Metadata caching: Procella scales metadata storage using a distributed storage system (Bigtable or Spanner) to store metadata and a distributed metadata service. The metadata servers cache the metadata information in a local LRU cache.
Affinity scheduling: Procella implements affinity scheduling to the data and metadata servers to ensure that operations on the same data/metadata go to the same server with high probability.
4.2 Data format
Initially, Procella used Capacitor, a data format primarily designed for large scans. Later, the team built a new columnar file format called Artus, designed for high performance on lookups and scans.
Let’s go into detail about a few of Artus's capabilities.
It uses custom encodings and avoids using generic compression algorithms like LZW.
It does multi-pass adaptive encoding. To achieve higher compression, Artus uses various methods to encode data, including dictionary encoding with various dictionary and indexer types, run length, delta, etc..
It chooses encodings that allow binary search for sorted columns.
It uses a better than ColumnIO representation for nested and repeated
data types.
It directly exposes dictionary indices, Run Length Encoding information, and other encoding information to the evaluation engine.
It records rich metadata in the file and column header.

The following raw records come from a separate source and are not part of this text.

Definition count_minus3_stream : istream :=
  istream_of ([Byte.x00; Byte.x00; Byte.x00; Byte.x02] ++ [Byte.xff; Byte.xfd]).
Definition count_min_stream : istream :=
  istream_of ([Byte.x00; Byte.x00; Byte.x00; Byte.x02] ++ [Byte.x80; Byte.x00]).

Definition blank_block : ImageResourceBlock.t :=
  ImageResourceBlock.mk (raw_of 4 []) (raw_of 2 []) [] [].

Definition blank_document : psd.t :=
  psd.mk (raw_of psd.sizeof_header []) [] blank_layer_info false.

(** The smallest well-formed document: a header with no channels, width
    and height 1, then three empty sections. *)
Definition minimal_header : list byte :=
  magic_8BPS ++ [Byte.x00; Byte.x01] ++ repeat Byte.x00 6
  ++ [Byte.x00; Byte.x00] ++ [Byte.x00; Byte.x00; Byte.x00; Byte.x01]
  ++ [Byte.x00; Byte.x00; Byte.x00; Byte.x01] ++ [Byte.x00; Byte.x08]
  ++ [Byte.x00; Byte.x03].
Definition minimal_document : list byte :=
  minimal_header ++ repeat Byte.x00 4 ++ repeat Byte.x00 4
  ++ repeat Byte.x00 4.

(** The same bytes with the last magic character changed, and with the
    version changed to 2. *)
Definition bad_magic_document : list byte :=
  [Byte.x38; Byte.x42; Byte.x50; Byte.x58] ++ skipn 4 minimal_document.
Definition bad_version_document : list byte :=
  magic_8BPS ++ [Byte.x00; Byte.x02] ++ skipn 6 minimal_document.

(** The document object after loading [minimal_document]. *)
Definition loaded_document : psd.t :=
  snd (fst (psd.load Byte.x00 wchar_signed blank_extra blank_layer
              blank_block blank_document (istream_of minimal_document))).

(** ** The load pipeline in the words of the spec (section 4.3) *)

Section Stages.
Variable indet : byte.
Variable wchar_of_char : byte -> Z.
Variable new_ExtraData : ExtraData.t.
Variable new_Layer : Layer.t.
Variable new_ImageResourceBlock : ImageResourceBlock.t.

(** The four stages succeed one after the other, each from the state
    the one before has left; [d4] and [f4] are the document and the
    stream after the last. *)
Definition stages_succeed (d : psd.t) (f : istream) (d4 : psd.t)
    (f4 : istream) : Prop :=
  exists d1 f1 d2 f2 d3 f3,
    psd.read_header d f = (true, d1, f1)
    /\ psd.read_color_mode indet d1 f1 = (true, d2, f2)
    /\ psd.read_image_resources indet new_ImageResourceBlock d2 f2
       = (Returns true, d3, f3)
    /\ psd.read_layers_and_masks indet wchar_of_char new_ExtraData
         new_Layer d3 f3
       = (Returns true, d4, f4).
End Stages.

(** The call has returned true. *)
Definition succeeded (r : outcome) : bool :=
  match r with Returns true => true | _ => false end.

(** The layer that [Layer::read] builds from [layer_bytes]; its name is
    ["ab"]. *)
Definition layer_ab : Layer.t :=
  snd (fst (Layer.read Byte.x00 wchar_signed blank_extra blank_layer
              (istream_of layer_bytes))).

(** The call comes back with a flag. *)
Definition returns (r : outcome) : Prop := exists ok, r = Returns ok.

(** The signature of an Extra Data Block is one of the two magics. *)
Definition accepted (e : ExtraData.t) : bool :=
  sig_eqb (ExtraData.signature e) magic_8BIM
  || sig_eqb (ExtraData.signature e) magic_8B64.

(** ** Layouts of sections and records *)

(** The bytes of a sequence of Image Resource Blocks, one layout after
    the other. *)
Definition section_bytes (bs : list ImageResourceBlock.t) : list byte :=
  flat_map
    (fun b => block_layout (ImageResourceBlock.image_resource_id b)
                (ImageResourceBlock.name b) (ImageResourceBlock.buffer b))
    bs.

(** A block as [read] returns it: the magic, a name that fits its length
    byte and a size that fits 32 bits. *)
Definition readable_block (b : ImageResourceBlock.t) : Prop :=
  ImageResourceBlock.signature b = raw_of 4 magic_8BIM
  /\ len (ImageResourceBlock.name b) <= 255
  /\ len (block_layout (ImageResourceBlock.image_resource_id b)
            (ImageResourceBlock.name b) (ImageResourceBlock.buffer b))
     < 2 ^ 32.

(** The layout of one block. *)
Definition layout_of (b : ImageResourceBlock.t) : list byte :=
  block_layout (ImageResourceBlock.image_resource_id b)
    (ImageResourceBlock.name b) (ImageResourceBlock.buffer b).

(** A document that holds the two sample blocks. *)
Definition two_block_document : psd.t :=
  psd.set_image_resources [block_a; block_noname] blank_document.

(** The bytes of an Extra Data Block: signature, key, the payload size in
    four big-endian bytes, the payload. *)
Definition extra_bytes (sg key : raw 4) (d : list byte) : list byte :=
  raw_bytes sg ++ raw_bytes key ++ be_bytes 4 (len d) ++ d.

(** The bytes of a Layer Mask with a rectangle: length, the 18 fixed
    bytes, the tail. *)
Definition mask_bytes (m : LayerMask.t) : list byte :=
  raw_bytes (LayerMask.length m) ++ raw_bytes (LayerMask.top m)
  ++ LayerMask.additional_data m.

Definition sample_mask : LayerMask.t :=
  LayerMask.mk (be_put 4 20) (raw_of 18 (repeat Byte.x01 18))
    [Byte.x02; Byte.x03].
Definition empty_mask : LayerMask.t :=
  LayerMask.mk (be_put 4 0) (raw_of 18 (repeat Byte.x01 18)) [Byte.x02].

(** The bytes of the channel table: for each entry its two bytes, then
    its four. *)
Definition channel_bytes (cis : list (raw 2 * raw 4)) : list byte :=
  flat_map (fun ci => raw_bytes (fst ci) ++ raw_bytes (snd ci)) cis.

(** The last block tagged ["luni"], if there is one. *)
Fixpoint last_luni (eds : list ExtraData.t) : option ExtraData.t :=
  match eds with
  | [] => None
  | ed :: rest =>
      match last_luni rest with
      | Some e => Some e
      | None => if sig_eqb (ExtraData.key ed) key_luni then Some ed else None
      end
  end.

Definition sample_channels : list (raw 2 * raw 4) :=
  [(be_put 2 0, be_put 4 100); (be_put 2 65535, be_put 4 7)].

(** ** The layout of a layer record, as [Layer::read] consumes it *)

(** A mask block: four bytes when its length is zero, the full
    [mask_bytes] otherwise. *)
Definition mask_wire (m : LayerMask.t) : list byte :=
  if be_get (LayerMask.length m) =? 0 then raw_bytes (LayerMask.length m)
  else mask_bytes m.

(** The length field of a mask is zero or counts the 18 fixed bytes and
    the tail. *)
Definition mask_fits (m : LayerMask.t) : Prop :=
  be_get (LayerMask.length m) = 0
  \/ be_get (LayerMask.length m) = 18 + len (LayerMask.additional_data m).

(** The mask object after [read] has taken [mask_wire m] into [m0]. *)
Definition mask_after (m m0 : LayerMask.t) : LayerMask.t :=
  if be_get (LayerMask.length m) =? 0
  then LayerMask.mk (LayerMask.length m) (LayerMask.top m0)
         (LayerMask.additional_data m0)
  else m.

(** An Extra Data Block on the wire, and what makes it readable: one of
    the two magics and a length field that is the payload size. *)
Definition extra_wire (e : ExtraData.t) : list byte :=
  raw_bytes (ExtraData.signature e) ++ raw_bytes (ExtraData.key e)
  ++ raw_bytes (ExtraData.length e) ++ ExtraData.data e.

Definition extra_fits (e : ExtraData.t) : Prop :=
  accepted e = true /\ be_get (ExtraData.length e) = len (ExtraData.data e).

(** The part of a layer record that [extra_data_length] counts: mask,
    blending ranges, the name behind its length byte, the filler [fill]
    and the chain of extra data blocks. *)
Definition layer_extra_wire (l : Layer.t) (fill : list byte) : list byte :=
  mask_wire (Layer.mask l)
  ++ (be_bytes 4 (len (LayerBlendingRanges.data (Layer.blending_ranges l)))
      ++ LayerBlendingRanges.data (Layer.blending_ranges l))
  ++ (byte.of_Z (len (Layer.name l)) :: Layer.name l) ++ fill
  ++ flat_map extra_wire (Layer.additional_extra_data l).

(** The whole record: the 18 bytes, the channel table, the 16 bytes, and
    the counted part. *)
Definition layer_wire (l : Layer.t) (fill : list byte) : list byte :=
  raw_bytes (Layer.top l) ++ channel_bytes (Layer.channel_infos l)
  ++ raw_bytes (Layer.blend_signature l) ++ layer_extra_wire l fill.

(** The fields of [l] agree with one another the way a record on the wire
    needs them to. *)
Definition layer_fits (l : Layer.t) (fill : list byte) : Prop :=
  Layer.num_channels l = Z.of_nat (length (Layer.channel_infos l))
  /\ firstn 4 (raw_bytes (Layer.blend_signature l)) = magic_8BIM
  /\ mask_fits (Layer.mask l)
  /\ len (LayerBlendingRanges.data (Layer.blending_ranges l)) < 2 ^ 32
  /\ len (Layer.name l) <= 255
  /\ len fill = Layer.name_filler (len (Layer.name l))
  /\ Forall extra_fits (Layer.additional_extra_data l)
  /\ Layer.extra_data_length l = len (layer_extra_wire l fill).

(** The layer object after [read] has taken the record of [l] into the
    object [l0]: the channel table and the extra data are appended to
    what [l0] held, and the names and the flag come from the scan. *)
Definition layer_after (indet : byte) (wchar_of_char : byte -> Z)
    (l l0 : Layer.t) : Layer.t :=
  let eds := Layer.additional_extra_data l0 ++ Layer.additional_extra_data l in
  let st :=
    Layer.scan_extra_data indet eds
      (Layer.wname l0 ++ map wchar_of_char (Layer.name l), Layer.name l,
       Layer.has_text l0) in
  Layer.mk (Layer.top l) (Layer.channel_infos l0 ++ Layer.channel_infos l)
    (Layer.blend_signature l) (mask_after (Layer.mask l) (Layer.mask l0))
    (Layer.blending_ranges l) (Layer.name l) (fst (fst st)) (snd (fst st))
    eds (snd st).

(** A run of layer records, each with its filler. *)
Definition layers_wire (ls : list (Layer.t * list byte)) : list byte :=
  flat_map (fun p => layer_wire (fst p) (snd p)) ls.

(** The count field after [LayerInfo::read] has dealt with its sign. *)
Definition count_after (cnt : raw 2) : raw 2 :=
  if signed16 (be_get cnt) <? 0 then be_put 2 (- signed16 (be_get cnt))
  else cnt.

It supports storing inverted indexes.
The diagram above presents the results of a simple benchmark comparing Artus with Capacitor on typical query patterns on a typical YouTube Analytics dataset.
Table 1 below lists the queries used for the benchmark. Table 2 shows Artus's uncompressed in-memory size and LZW-compressed on-disk size compared to Capacitor for the data set used for the benchmark.
4.3 Evaluation Engine
High-performance evaluation is critical for low-latency queries.
Most systems use LLVM to compile the execution plan to native code at query time.
Procella's evaluation engine, Superluminal, serves both analytical and high QPS use cases.
Let’s see the capabilities of Superluminal:
It makes extensive use of C++ template metaprogramming for compile-time code generation.
It processes data in blocks to exploit vectorized computation and cache-aware algorithms.
It operates on the underlying data encodings natively and preserves them during function application wherever possible.
It processes structured data in a fully columnar fashion.
It dynamically combines filters and pushes them down the execution plan. This allows the system to scan only the rows required for each column independently.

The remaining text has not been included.